We want to use OpenAI (Text Completion) API to handle large document (100 pages for example) to answer multiple questions based on the document. Since there are 4000-token limitation, we will need to split the whole text into smaller chunks and send to OpenAI API. But we do not want to do summarization for each chunk since it can likely lose details that our later questions may need. The question is, can OpenAI API handle “chained prompt”, meaning maintaining the chucks we send into a context and answer our questions based on what we send previously as a whole context? To accomplish that, we also need ‘session’, so one document will not interfere with another.

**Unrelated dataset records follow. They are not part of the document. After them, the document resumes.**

Lemma randFloat_post_range lo hi x U :
  randFloat_post lo hi x ->
  fnn lo -> fnn (hi - lo) -> fnn U -> (F2Q lo + F2Q (hi - lo) <= F2Q U)%Q ->
  in_range (F2Q lo) (F2Q U) x.
Proof.
  intros (f & [H0 H1] & ->) Hlo Hd HU Hsum.
  apply scaled_draw_range; assumption.
Qed.

Lemma in_range_pos a b x : in_range a b x -> (0 < a)%Q -> (0 <? x)%float = true.
Proof.
  intros [Hn Hr] Ha. assert (Hz : fnn 0) by exact I.
  apply (proj2 (ltb_Q 0 x Hz Hn)). change (F2Q 0) with 0%Q. lra.
Qed.

Lemma in_range_nonneg a b x : in_range a b x -> (0 <=? x)%float = true.
Proof.
  intros [Hn Hr]. assert (Hz : fnn 0) by exact I.
  apply (proj2 (leb_Q 0 x Hz Hn)). change (F2Q 0) with 0%Q. apply F2Q_nonneg. exact Hn.
Qed.

Lemma in_range_below a b x c :
  in_range a b x -> fnn c -> (b < F2Q c)%Q -> (x <? c)%float = true.
Proof.
  intros [Hn Hr] Hc Hb. apply (proj2 (ltb_Q x c Hn Hc)). lra.
Qed.

(** The bounds that hold for the stars of every spectral class. *)
Definition star_bounds (s : Star.t) : Prop :=
  in_range (F2Q 0x1p-4) (F2Q 0x1p+7) (Star.Mass s) /\
  in_range (F2Q 0x1p-4) (F2Q 0x1p+4) (Star.Radius s) /\
  2400 <= Star.Temperature s <= 50000.

Lemma star_post_bounds idx s : star_post idx s -> star_bounds s.
Proof.
  intros (st & d & Hst & _ & _ & _ & Hm & Hr & Ht). unfold star_bounds.
  cbn [spectralTypes In] in Hst.
  repeat (destruct Hst as [<- | Hst];
    [cbn [massRange radiusRange tempRange fst snd] in Hm, Hr, Ht;
     split; [|split];
     [ eapply in_range_weaken;
         [apply (randFloat_post_range _ _ _ 0x1p+7 Hm); closed_Q | closed_Q | apply Qle_refl]
     | eapply in_range_weaken;
         [apply (randFloat_post_range _ _ _ 0x1p+4 Hr); closed_Q | closed_Q | apply Qle_refl]
     | apply randInt_post_range in Ht; [lia | lia | lia | lia] ]
    |]).
  contradiction.
Qed.

(** The facts of the range invariants, for a star and for an orbiting body
    (the fields planets and exoplanets share). *)
Definition star_ranges (s : Star.t) : Prop :=
  (0 <? Star.Mass s)%float = true /\
  (0 <? Star.Radius s)%float = true /\
  0 < Star.Temperature s.

Definition body_ranges (ecc mass radius period axis : float) (year temp : Z) : Prop :=
  (0 <=? ecc)%float = true /\ (ecc <? 1)%float = true /\
  (0 <? mass)%float = true /\ (0 <? radius)%float = true /\
  (0 <? period)%float = true /\ (0 <? axis)%float = true /\
  1990 <= year <= 2024 /\ 0 < temp.

Lemma star_bounds_ranges s : star_bounds s -> star_ranges s.
Proof.
  intros (Hm & Hr & Ht). unfold star_ranges.
  split; [eapply in_range_pos; [exact Hm | closed_Q]|].
  split; [eapply in_range_pos; [exact Hr | closed_Q]|]. lia.
Qed.

Lemma planet_post_ranges star p :
  star_bounds star -> planet_post star p ->
  body_ranges (Planet.Eccentricity p) (Planet.Mass p) (Planet.Radius p)
    (Planet.OrbitalPeriod p) (Planet.SemiMajorAxis p)
    (Planet.DiscoveryYear p) (Planet.SurfaceTemp p).
Proof.
  intros (HM & HR & HT) (_ & Haxis & Hper & Htemp & (r & Hin & Hmass & Hrad) & Hecc & _ & Hyear).
  assert (Ha : in_range (F2Q 0x1p-7) (F2Q 0x1p+6) (Planet.SemiMajorAxis p)).
  { eapply in_range_weaken;
      [apply (randFloat_post_range _ _ _ 0x1p+6 Haxis); closed_Q | closed_Q | apply Qle_refl]. }
  assert (He : in_range (F2Q 0) (F2Q 0x1p-1) (Planet.Eccentricity p)).
  { apply (randFloat_post_range _ _ _ 0x1p-1 Hecc); closed_Q. }
  assert (Hmr : (0 <? Planet.Mass p)%float = true /\ (0 <? Planet.Radius p)%float = true).
  { cbn [planet_regimes In] in Hin.
    repeat (destruct Hin as [<- | Hin];
      [cbn [fst snd] in Hmass, Hrad; split;
       [ eapply in_range_pos;
           [apply (randFloat_post_range _ _ _ 0x1p+10 Hmass); closed_Q | closed_Q]
       | eapply in_range_pos;
           [apply (randFloat_post_range _ _ _ 0x1p+4 Hrad); closed_Q | closed_Q] ]
      |]).
    contradiction. }
  unfold body_ranges.
  split; [eapply in_range_nonneg; exact He|].
  split; [eapply in_range_below; [exact He | closed_Q | closed_Q]|].
  split; [apply Hmr|]. split; [apply Hmr|].
  split; [rewrite Hper; eapply in_range_pos; [apply kepler_period_range; eassumption | closed_Q]|].
  split; [eapply in_range_pos; [exact Ha | closed_Q]|].
  split; [apply randInt_post_range in Hyear; [lia | lia | lia | lia]|].
  rewrite Htemp. eapply proj1; apply surface_temp_range; assumption.
Qed.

As far as I know, there’s no way to “chain prompts” together (ETA: With the basic API…) What you send in the prompt is what is used to generate the completion.
@jaldip
We have a way to do this (We are chaining between 20 and 100 prompts to refine and answer). However, it is not cheap to do and the use case would need to justify it
Which problem are you trying to resolve
a) Are you trying to get a longer output
b) Are you trying to refer to more of the document
c) Something else
The solution for each of these issues are not the same
Send me a private message if you want to chat offline
+1
an amazing use case is it to analyze large datasets, because generally this AI is very smart, and it can really summarize and find patters on large datasets if openai will let us.
???
Hi All, Was anyone able to solve this issue? I have the same problem. I need to send a good amount of tokens, sometimes more the 4000 for just input and I need output which could/would be around 2000 or less. It would be a great help if anyone has found a way around it and could share. Thanks
This discussion is from before models gpt-3.5-turbo-16k and gpt-4 (8k) had even been available on the API. So it is OpenAI that solved the issue for token contexts and outputs like you describe (although the AI will be reluctant to output that much without a good reason).
Thanks for the reply, I am trying to process around 5000 words but it is not working. Like I have some text from email and some pdf files. I want to feed all the text and get back a summary having a small description of all the work and the costs. The output might not be that long. The total tokens of input and output are exceeding the current limit which is 4000 for newer models if I am not wrong. Could you point me to the solution if you know? clearly, I am missing something here. Thanks much
In the API, you would know exactly what model you picked, and should be aware of its settings. You can use gpt-3.5-turbo-16k with a setting of max_tokens=3000 and have 13000 remaining for the input, which is near 10000 words (although the overall understanding will diminish the more you send as input to one query.